Problem to work on
Report how many lines of the entries below contain the word "Context", and nothing more.

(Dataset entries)
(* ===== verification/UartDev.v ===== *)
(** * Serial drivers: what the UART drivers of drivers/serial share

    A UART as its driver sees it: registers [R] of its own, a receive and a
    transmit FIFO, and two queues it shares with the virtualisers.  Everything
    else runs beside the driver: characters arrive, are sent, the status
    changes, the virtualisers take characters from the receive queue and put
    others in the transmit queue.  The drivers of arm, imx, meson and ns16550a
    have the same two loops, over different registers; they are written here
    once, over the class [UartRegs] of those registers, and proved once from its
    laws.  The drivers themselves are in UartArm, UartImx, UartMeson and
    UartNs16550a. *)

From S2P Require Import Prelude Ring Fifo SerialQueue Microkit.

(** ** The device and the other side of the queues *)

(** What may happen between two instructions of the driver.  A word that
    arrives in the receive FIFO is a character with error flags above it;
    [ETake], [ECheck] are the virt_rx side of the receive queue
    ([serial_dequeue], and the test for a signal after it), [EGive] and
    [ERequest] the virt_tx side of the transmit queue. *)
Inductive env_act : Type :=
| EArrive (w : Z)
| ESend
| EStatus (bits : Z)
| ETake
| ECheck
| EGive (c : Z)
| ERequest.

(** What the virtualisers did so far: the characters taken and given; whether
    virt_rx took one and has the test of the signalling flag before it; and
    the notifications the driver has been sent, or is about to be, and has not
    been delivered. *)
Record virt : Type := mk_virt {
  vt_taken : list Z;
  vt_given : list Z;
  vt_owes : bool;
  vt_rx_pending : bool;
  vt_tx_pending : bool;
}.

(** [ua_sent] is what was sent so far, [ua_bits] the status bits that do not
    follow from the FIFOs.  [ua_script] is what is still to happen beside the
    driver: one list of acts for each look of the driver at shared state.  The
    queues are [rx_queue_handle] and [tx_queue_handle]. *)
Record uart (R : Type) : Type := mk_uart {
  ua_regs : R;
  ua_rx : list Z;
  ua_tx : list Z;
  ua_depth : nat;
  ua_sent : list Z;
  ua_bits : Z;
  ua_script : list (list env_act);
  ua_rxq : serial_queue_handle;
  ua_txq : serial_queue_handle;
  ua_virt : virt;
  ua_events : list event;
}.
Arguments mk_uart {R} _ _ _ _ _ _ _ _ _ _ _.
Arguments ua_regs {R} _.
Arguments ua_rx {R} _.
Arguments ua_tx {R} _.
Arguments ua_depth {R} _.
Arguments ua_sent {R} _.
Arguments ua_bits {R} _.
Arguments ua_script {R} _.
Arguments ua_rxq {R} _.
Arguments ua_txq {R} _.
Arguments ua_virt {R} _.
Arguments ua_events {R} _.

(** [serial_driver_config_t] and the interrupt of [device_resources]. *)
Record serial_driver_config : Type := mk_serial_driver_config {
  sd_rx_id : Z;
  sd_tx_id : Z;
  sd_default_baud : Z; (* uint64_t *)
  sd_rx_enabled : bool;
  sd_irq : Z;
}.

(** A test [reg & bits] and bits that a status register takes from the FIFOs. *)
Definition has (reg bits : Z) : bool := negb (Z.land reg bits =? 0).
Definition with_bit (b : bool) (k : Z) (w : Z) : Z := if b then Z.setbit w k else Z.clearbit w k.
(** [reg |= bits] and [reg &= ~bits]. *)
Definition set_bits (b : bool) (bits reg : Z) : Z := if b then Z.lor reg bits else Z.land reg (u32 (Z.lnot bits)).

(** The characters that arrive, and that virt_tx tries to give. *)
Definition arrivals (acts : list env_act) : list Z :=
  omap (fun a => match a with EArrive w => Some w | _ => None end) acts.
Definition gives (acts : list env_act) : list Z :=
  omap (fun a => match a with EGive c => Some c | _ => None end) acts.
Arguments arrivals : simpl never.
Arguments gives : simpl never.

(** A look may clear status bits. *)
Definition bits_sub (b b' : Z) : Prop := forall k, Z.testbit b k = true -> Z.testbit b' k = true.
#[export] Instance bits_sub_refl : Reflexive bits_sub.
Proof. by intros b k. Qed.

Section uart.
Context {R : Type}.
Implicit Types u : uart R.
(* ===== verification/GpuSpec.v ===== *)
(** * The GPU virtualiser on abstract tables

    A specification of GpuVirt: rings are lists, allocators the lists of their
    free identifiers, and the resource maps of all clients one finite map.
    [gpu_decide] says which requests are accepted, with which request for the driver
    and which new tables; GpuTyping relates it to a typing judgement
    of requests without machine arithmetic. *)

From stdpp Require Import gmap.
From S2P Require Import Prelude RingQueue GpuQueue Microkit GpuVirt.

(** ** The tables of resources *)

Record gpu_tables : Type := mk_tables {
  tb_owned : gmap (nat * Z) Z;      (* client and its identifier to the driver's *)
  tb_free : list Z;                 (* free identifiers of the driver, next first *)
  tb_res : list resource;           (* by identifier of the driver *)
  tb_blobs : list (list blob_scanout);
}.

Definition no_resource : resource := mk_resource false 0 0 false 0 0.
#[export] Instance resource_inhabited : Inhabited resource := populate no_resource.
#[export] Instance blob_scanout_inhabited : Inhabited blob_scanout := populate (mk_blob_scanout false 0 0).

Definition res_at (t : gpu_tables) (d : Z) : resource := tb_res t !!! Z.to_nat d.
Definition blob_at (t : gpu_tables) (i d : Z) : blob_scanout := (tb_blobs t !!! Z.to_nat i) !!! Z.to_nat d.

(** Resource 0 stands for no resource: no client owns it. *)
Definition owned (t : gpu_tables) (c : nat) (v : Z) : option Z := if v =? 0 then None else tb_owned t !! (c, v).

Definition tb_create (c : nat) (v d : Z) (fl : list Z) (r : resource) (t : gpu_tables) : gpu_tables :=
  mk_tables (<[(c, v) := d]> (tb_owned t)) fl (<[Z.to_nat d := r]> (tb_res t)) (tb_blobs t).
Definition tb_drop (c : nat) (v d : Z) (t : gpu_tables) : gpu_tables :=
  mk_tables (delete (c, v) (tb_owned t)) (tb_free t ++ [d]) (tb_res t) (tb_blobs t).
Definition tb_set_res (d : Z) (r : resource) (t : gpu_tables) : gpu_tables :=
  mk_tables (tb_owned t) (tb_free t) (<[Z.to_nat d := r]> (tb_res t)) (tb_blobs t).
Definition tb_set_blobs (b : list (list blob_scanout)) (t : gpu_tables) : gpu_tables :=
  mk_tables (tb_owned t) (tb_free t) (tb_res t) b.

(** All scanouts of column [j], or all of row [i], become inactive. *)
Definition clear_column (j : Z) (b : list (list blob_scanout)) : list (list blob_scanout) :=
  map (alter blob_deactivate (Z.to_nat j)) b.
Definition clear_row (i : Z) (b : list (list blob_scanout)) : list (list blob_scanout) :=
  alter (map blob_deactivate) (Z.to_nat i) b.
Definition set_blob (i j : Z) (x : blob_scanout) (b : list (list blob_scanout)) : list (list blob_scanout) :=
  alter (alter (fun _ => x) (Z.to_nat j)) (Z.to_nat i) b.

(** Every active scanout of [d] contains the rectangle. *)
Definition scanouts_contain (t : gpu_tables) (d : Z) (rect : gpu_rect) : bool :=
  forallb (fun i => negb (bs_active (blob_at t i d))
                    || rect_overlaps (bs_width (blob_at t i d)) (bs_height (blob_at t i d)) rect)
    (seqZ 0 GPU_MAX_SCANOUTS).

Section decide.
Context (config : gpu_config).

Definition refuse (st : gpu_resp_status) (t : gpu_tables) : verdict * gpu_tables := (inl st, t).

Your response
2